Polio’s ‘end game’

“Guess what?” announced my daughter-in-law Tesh recently. “Now that Kin has had his first shots, we can bring him out and go places as a family. He doesn’t have to stay indoors all day!”

It was clearly a milestone in their so-far brief history as a family of three. My grandson Anakin had just passed his first “monthsary” and, with the first of a series of vaccinations against common childhood diseases, he now had a measure of protection against illnesses that, just decades ago, routinely took the life of vulnerable newborns.

I have a family history with these diseases. Family lore has it that my maternal grandmother had to bury her first two sons almost on the same day: She had just returned from the funeral of her first-born when she was told that her second-born, just a few days old, had likewise succumbed as a result of a cholera epidemic.

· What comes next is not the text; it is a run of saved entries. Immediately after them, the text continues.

(* ===== verification/UnpackTree.v ===== *)
(** * The tree that an unpacked archive leaves

    What the four loops of [unpack] build below the staging directory: nothing
    else, and every entry. *)

From S2P Require Import Prelude Core Effects Bytes Format Codecs Paths FileTree FileWalk FileGrowth Catalog Extract Unpack.

(** The names of an entry, from the root of the archive. *)
Definition entry_names (e : EntryRecord) : list Name := map pc_bytes (ap_components (er_path e)).

(** No symlink entry is above another entry. *)
Definition links_are_leaves (entries : list EntryRecord) : Prop :=
  ∀ l e k, l ∈ entries → e ∈ entries → is_symlink l = true → entry_names e = entry_names l ++ k → k = [].

(** The same as a test. *)
Definition links_are_leaves_b (entries : list EntryRecord) : bool :=
  forallb (λ l, negb (is_symlink l) || forallb (λ e,
    negb (bool_decide (take (length (entry_names l)) (entry_names e) = entry_names l)) ||
    bool_decide (drop (length (entry_names l)) (entry_names e) = [])) entries) entries.

Lemma links_are_leaves_intro entries : links_are_leaves_b entries = true → links_are_leaves entries.
Proof.
  unfold links_are_leaves_b. rewrite forallb_forall. intros Hb l e k Hl%list_elem_of_In He%list_elem_of_In Hs Hn.
  specialize (Hb l Hl). rewrite Hs in Hb. cbn [negb orb] in Hb. rewrite forallb_forall in Hb. specialize (Hb e He).
  rewrite Hn, take_app_length, drop_app_length, bool_decide_eq_true_2 in Hb by done. by apply bool_decide_eq_true in Hb.
Qed.
Variables (archive path file : list byte) (limits : DecodeLimits) (p : ParsedArchive).
Hypothesis Hfile : archive_holds fs archive file.
Hypothesis Hcatalog : run_calm (read_catalog file limits) = Ok p.
Hypothesis Hfind : find_entry p (er_path e) = Ok e.
Hypothesis Hpath : ArchivePath_from_relative path = Ok (er_path e).

Definition outcome (fs' : Files) : Prop :=
  extracted archive path output limits fs fs' file e root ∧ contained output fs fs'.

Lemma triple_extract_directory :
  er_kind e = Directory → ft_nodes fs1 !! (root ++ entry_names e) = None →
  triple (λ fs', fs' = fs1) (create_dir_all dest) (λ _, outcome) (contained output fs).
Proof.
  intros Hk Hnew. pose proof parent_wf as Hwf1. pose proof parent_reached as Hreach.
  destruct (destination_spec output root names n fs1 Houtput Hreach Hplain) as (Hne & Hpc & _). fold dest in Hne, Hpc.
  eapply triple_conseq; [apply (triple_create_dir_all_any fs1 dest Hwf1)|intros fs' ->; apply added_refl| |].
  - intros u fs' [Ha Hd]. destruct (Hd Hne) as [at_ Hat].
    eapply extracted_intro; try done.
    { eapply added_weaken; [|exact Ha]. by left. }
    unfold entry_extracted. rewrite Hk.
    unfold resolve_place in Hat. rewrite bool_decide_eq_false_2, Hpc, app_assoc in Hat by done.
    pose proof (reached_kept _ _ _ _ _ (added_nodes _ _ _ Ha) (added_cwd _ _ _ Ha) Hreach) as Hr'.
    destruct (walk_app _ _ true _ _ _ [Normal n] Hr' ltac:(done)) as [links Hl]. rewrite Hl in Hat.
    rewrite walk_cons in Hat. cbv zeta in Hat. rewrite node_at_snoc, key_eq in Hat.
    destruct (ft_nodes fs' !! (root ++ entry_names e)) as [node|] eqn:Hn; [|done].
    by destruct (added_new _ _ _ Ha _ _ Hn) as [Hn1| ->]; [rewrite Hn1 in Hnew|].
  - intros fs' Ha. eapply inside_contained; [done|exact Hparent|]. eapply added_weaken; [|exact Ha]. by left.
Qed.
(* ===== verification/UnpackExamples.v ===== *)
(** * Unpacking concrete archives

    The sample archive on a small disk, an archive whose links leave the
    output directory, and an output path without a directory. *)

From S2P Require Import Prelude Core Effects Bytes Format Codecs Paths FileTree FileWalk FileGrowth FileMove.
From S2P Require Import Catalog Extract Unpack UnpackTree UnpackSafety ExtractSafety.

#[local] Existing Instances crc32c_castagnoli framing_backends Sample.hash.

(** A disk without failures on which every temporary name is [t]. *)
#[local] Instance quiet_disk : Disturb unit :=
  {| io_fails := λ u, (false, u); temporary_name := λ u, (bytes_of "t", u) |}.
#[local] Instance quiet_disk_laws : DisturbLaws unit.
Proof. intros u. apply (bool_decide_unpack _). by vm_compute. Qed.

Module Disk.
(** The directories [/h] and [/x], the working directory [/h] and the archive
    [/z]. *)
Definition start (archive : list byte) : Files := {|
  ft_nodes := {[ [bytes_of "h"] := DirNode; [bytes_of "x"] := DirNode; [bytes_of "z"] := FileNode 0 ]};
  ft_inodes := {[ 0 := {| in_content := archive; in_mode := None |} ]};
  ft_cwd := [bytes_of "h"];
|}.

Lemma start_wf archive : wf_files (start archive).
Proof.
  split; [done| |done]. intros d n node Hl. assert (d = []) as ->; [|done]. revert Hl. cbn.
  rewrite !lookup_insert_Some, lookup_singleton_Some.
  intros [[Hk _]|[_ [[Hk _]|[_ [Hk _]]]]]; destruct d as [|? [|]]; by simplify_eq/=.
Qed.

Lemma start_holds archive file : archive_holds (start archive) (bytes_of "/z") file → file = archive.
Proof.
  intros (at_ & inode & value & Hr & Hi & <-). vm_compute in Hr. injection Hr as <- <-.
  cbn in Hi. by injection Hi as <-.
Qed.

Definition unpack `{CatalogJson} (archive : list byte) (output : string) : Result unit * Files :=
  let '(r, (fs, _)) := unpack_with_control (bytes_of "/z") (bytes_of output) Sample.limits (start archive, tt) in
  (r, fs).

Definition extract `{CatalogJson} (archive : list byte) (entry output : string) : Result ExtractReport * Files :=
  let '(r, (fs, _)) := extract_with_control (bytes_of "/z") (bytes_of entry) (bytes_of output) Sample.limits (start archive, tt) in
  (r, fs).
End Disk.

#[local] Instance Ok_inj {E A} : Inj (=) (=) (@Ok E A).
Proof. by intros a b [=]. Qed.

Section sample.
#[local] Existing Instance Sample.json.

Definition sample_outcome : Result unit * Files := Disk.unpack Sample.archive "/h/o".

Lemma sample_leaves file p :
  archive_holds (Disk.start Sample.archive) (bytes_of "/z") file →
  run_calm (verify_open_file file Sample.limits) = Ok p → links_are_leaves (pa_entries p).
Proof.
  intros ->%Disk.start_holds Hv. apply links_are_leaves_intro.
  destruct (verify_open_file_catalog _ _ _ Hv) as (q & Hq & <- & _).
  assert (Hs : run_calm (read_catalog Sample.archive Sample.limits) = Ok Sample.catalog) by by vm_compute.
  rewrite Hs in Hq. apply (inj Ok) in Hq as <-. by vm_compute.
Qed.

Lemma unpack_all_or_nothing_witness :
  sample_outcome.1 = Ok tt ∧
  ∃ file p root, unpacked (bytes_of "/z") (bytes_of "/h/o") file Sample.limits
    (max_original_bytes Sample.limits) (Disk.start Sample.archive) sample_outcome.2 p root.
Proof.
  assert (Hr : sample_outcome.1 = Ok tt) by by vm_compute. split; [exact Hr|].
  destruct (unpack_all_or_nothing (Hcrclaws := crc32c_castagnoli_laws) (bytes_of "/z") (bytes_of "/h/o") Sample.limits
    (max_original_bytes Sample.limits) (Disk.start Sample.archive) tt (bytes_of "o") (Ok tt) sample_outcome.2 tt)
    as [_ [H|[H _]]]; [apply Disk.start_wf|reflexivity|intros name; by vm_compute|exact sample_leaves|by vm_compute|exact H|].
  by destruct H.
Defined.

(** The hardlink [d/g] extracted to the new directory [o]. *)
Definition sample_extract : Result ExtractReport * Files := Disk.extract Sample.archive "d/g" "o".

Lemma extract_contained_witness :
  contained (bytes_of "o") (Disk.start Sample.archive) sample_extract.2 ∧
  ∃ file entry root, extracted (bytes_of "/z") (bytes_of "d/g") (bytes_of "o") Sample.limits
    (Disk.start Sample.archive) sample_extract.2 file entry root.
Proof.
  assert (Hr : is_ok sample_extract.1 = true) by by vm_compute.
  destruct sample_extract.1 as [report|] eqn:Ho; [|discriminate Hr].
  destruct (extract_contained (bytes_of "/z") (bytes_of "d/g") (bytes_of "o") Sample.limits
    (max_group_output Sample.limits) (max_group_output Sample.limits) (Disk.start Sample.archive) tt (Ok report) sample_extract.2 tt)
    as [Hc He]; [apply Disk.start_wf|done|rewrite <-Ho; by vm_compute|].
  split; [exact Hc|]. destruct (He report eq_refl) as (file & entry & root & Hx & _). by exists file, entry, root.
Defined.
End sample.

(** ** Links that leave the output directory *)

Module Escape.
Definition link (id : N) (names : list string) (target : list LinkComponent) : EntryRecord :=
  Sample.entry id (map bytes_of names) 0 [] (Symlink {| lt_components := target |} false).
Definition name (s : string) : LinkComponent := LinkNormal (utf8_component s).

(** [a/b] leads to the root, so that [a/b/c] is a link at the root that leads
    two levels above it, and [c/d] is created there. *)
Definition entries : list EntryRecord := [
  link 0 ["a"; "b"]%string [LinkParent];
  link 1 ["a"; "b"; "c"]%string [LinkParent; LinkParent; name "x"];
  link 2 ["c"; "d"]%string [name "y"]].

#[export] Instance json : CatalogJson := {|
  json_entries := Sample.table 69 entries;
  json_groups := Sample.table 71 [];
  json_restore_map := Sample.table 82 [];
  json_central_index := Sample.table 73 (map index_of entries);
  json_integrity := Sample.table 84 (map integrity_of entries) |}.

Definition directory : list byte := concat (map SectionDirectoryRecord_encode [
  Sample.section EntryTable 288 (Sample.text [69]); Sample.section GroupTable 289 (Sample.text [71]);
  Sample.section PayloadArea 288 []; Sample.section RestoreMap 290 (Sample.text [82]);
  Sample.section CentralIndex 291 (Sample.text [73]); Sample.section IntegrityTree 292 (Sample.text [84])]).
Definition header : GlobalHeader := {|
  gh_major := MAJOR_VERSION; gh_minor := MINOR_VERSION; gh_flags := 0; gh_archive_id := zeros 16;
  gh_original_total_size := 0; gh_entry_count := 3; gh_logical_chunk_count := 0; gh_group_count := 0;
  gh_section_directory_offset := 96; gh_footer_offset := 293; gh_section_count := 6 |}.
Definition contents : list byte := GlobalHeader_encode header ++ directory ++ Sample.text [69; 71; 82; 73; 84].
Definition archive : list byte := contents ++ Footer_encode {|
  ft_archive_length := 357; ft_blake3_root := Sample.hash contents;
  ft_directory_crc32c := crc32c directory; ft_version := 1 |}.
End Escape.

#[local] Existing Instance Escape.json.

(** C9: an archive that passes verification, all of whose link targets
    [resolves_within] accepts, can create nodes outside the output directory:
    the check follows a target's names without the links that the archive
    itself restores above it.  Here unpacking [/h/o] returns [Ok], leaves the
    link [/h/o/c] to a directory outside and creates the link [/x/d]. *)
Theorem unpack_escapes_through_links :
  is_ok (run_calm (verify_open_file Escape.archive Sample.limits)) = true ∧
  Forall (λ e, ∃ target is_dir, er_kind e = Symlink target is_dir ∧ LinkTarget_resolves_within target (er_path e) = true)
    Escape.entries ∧
  ∃ files, Disk.unpack Escape.archive "/h/o" = (Ok tt, files) ∧
    ft_nodes files !! map bytes_of ["h"; "o"; "c"]%string = Some (LinkNode (bytes_of "../../x")) ∧
    ft_nodes files !! map bytes_of ["x"; "d"]%string = Some (LinkNode (bytes_of "y")) ∧
    ft_nodes (Disk.start Escape.archive) !! map bytes_of ["x"; "d"]%string = None ∧
    ¬ under (map bytes_of ["h"; "o"]%string) (map bytes_of ["x"; "d"]%string).
Proof.
  split; [by vm_compute|]. split.
  { repeat constructor; do 2 eexists; (split; [reflexivity|by vm_compute]). }
  eexists. split; [vm_compute; reflexivity|]. split; [by vm_compute|]. split; [by vm_compute|].
  split; [by vm_compute|]. intros [q Hq]. discriminate (f_equal head Hq).
Qed.

(** ** An output path without a directory *)

(** An output path of one name, such as [out], makes every run fail: its
    parent is the empty path, which [sync_parent] cannot open, although the
    output has been renamed into place by then. *)
Theorem unpack_bare_name_fails {E : Type} `{Env E} `{Hdisk : Disturb E} `{Hcrc : Crc32c} `{Hblake : Blake3}
    `{Hback : Backends} `{Hjson : CatalogJson} archive output limits max_temp_bytes (s : FS E) :
  Path_parent output = Some [] →
  (unpack_with_control_and_temp_limit archive output limits max_temp_bytes s).1 ≠ Ok tt.
Proof.
  intros Hp. assert (Ht : triple (λ _, True) (unpack_with_control_and_temp_limit archive output limits max_temp_bytes)
    (λ _ _, False) (λ _, True)).
  { assert (Hany : ∀ A (m : M (FS E) A), triple (λ _, True) m (λ _ _, True) (λ _, True)) by (intros A m u r u' _ _; by destruct r).
    assert (Hthen : ∀ A B (m : M (FS E) A) (f : A → M (FS E) B),
      (∀ v, triple (λ _, True) (f v) (λ _ _, False) (λ _, True)) → triple (λ _, True) (m ≫= f) (λ _ _, False) (λ _, True)).
    { intros A B m f Hf. by eapply triple_bind; [apply Hany|]. }
    apply Hthen. intros u1. apply Hthen. intros [|]; [by apply triple_fail|]. apply Hthen. intros file.
    apply Hthen. intros p. apply triple_if; [intros _; by apply triple_fail|]. intros _.
    apply Hthen. intros u2. apply Hthen. intros staging.
    eapply triple_conseq; [apply triple_with_tempdir; do 3 (apply Hthen; intros ?)|done|by intros v fs (? & [] & _)|done].
    unfold sync_parent. rewrite Hp. eapply triple_bind; [by apply (triple_open_dir _ (λ _, True))|]. intros u3.
    intros u r u' [_ (at_ & node & Hr)]. done. }
  specialize (Ht s). destruct (unpack_with_control_and_temp_limit _ _ _ _ s) as [r s'].
  cbn. intros ->. exact (Ht _ _ I eq_refl).
Qed.

Lemma unpack_bare_name_fails_witness :
  Path_parent (bytes_of "out") = Some [] ∧
  (Disk.unpack Escape.archive "out").1 ≠ Ok tt.
Proof.
  split; [reflexivity|].
  pose proof (unpack_bare_name_fails (bytes_of "/z") (bytes_of "out") Sample.limits
    (max_original_bytes Sample.limits) (Disk.start Escape.archive, tt) eq_refl) as Hr.
  intros Ho. apply Hr. revert Ho. unfold Disk.unpack, unpack_with_control.
  by destruct (unpack_with_control_and_temp_limit _ _ _ _ _) as [r [fs u]].
Defined.

(** The output is there nevertheless. *)
Example bare_name_published :
  (Disk.unpack Escape.archive "out").1 = Err (Io NotFound) ∧
  ft_nodes (Disk.unpack Escape.archive "out").2 !! map bytes_of ["h"; "out"; "c"]%string = Some (LinkNode (bytes_of "../../x")).
Proof. vm_compute. split; reflexivity. Qed.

My own mother had to endure the loss of her first-born just before the war, in the wilds of Koronadal in Cotabato. Some years later, her fourth surviving child, another boy, was stricken with cholera. I can still remember a photo of this boy (whom my parents named “Ilde” after my paternal grandfather Ildefonso) in long nightwear lying on his bier, as if he were just sleeping.

Fortunately for the rest of us nine surviving children, we were either incredibly lucky or, certainly part of that luck, childhood immunization had become not just available but also common.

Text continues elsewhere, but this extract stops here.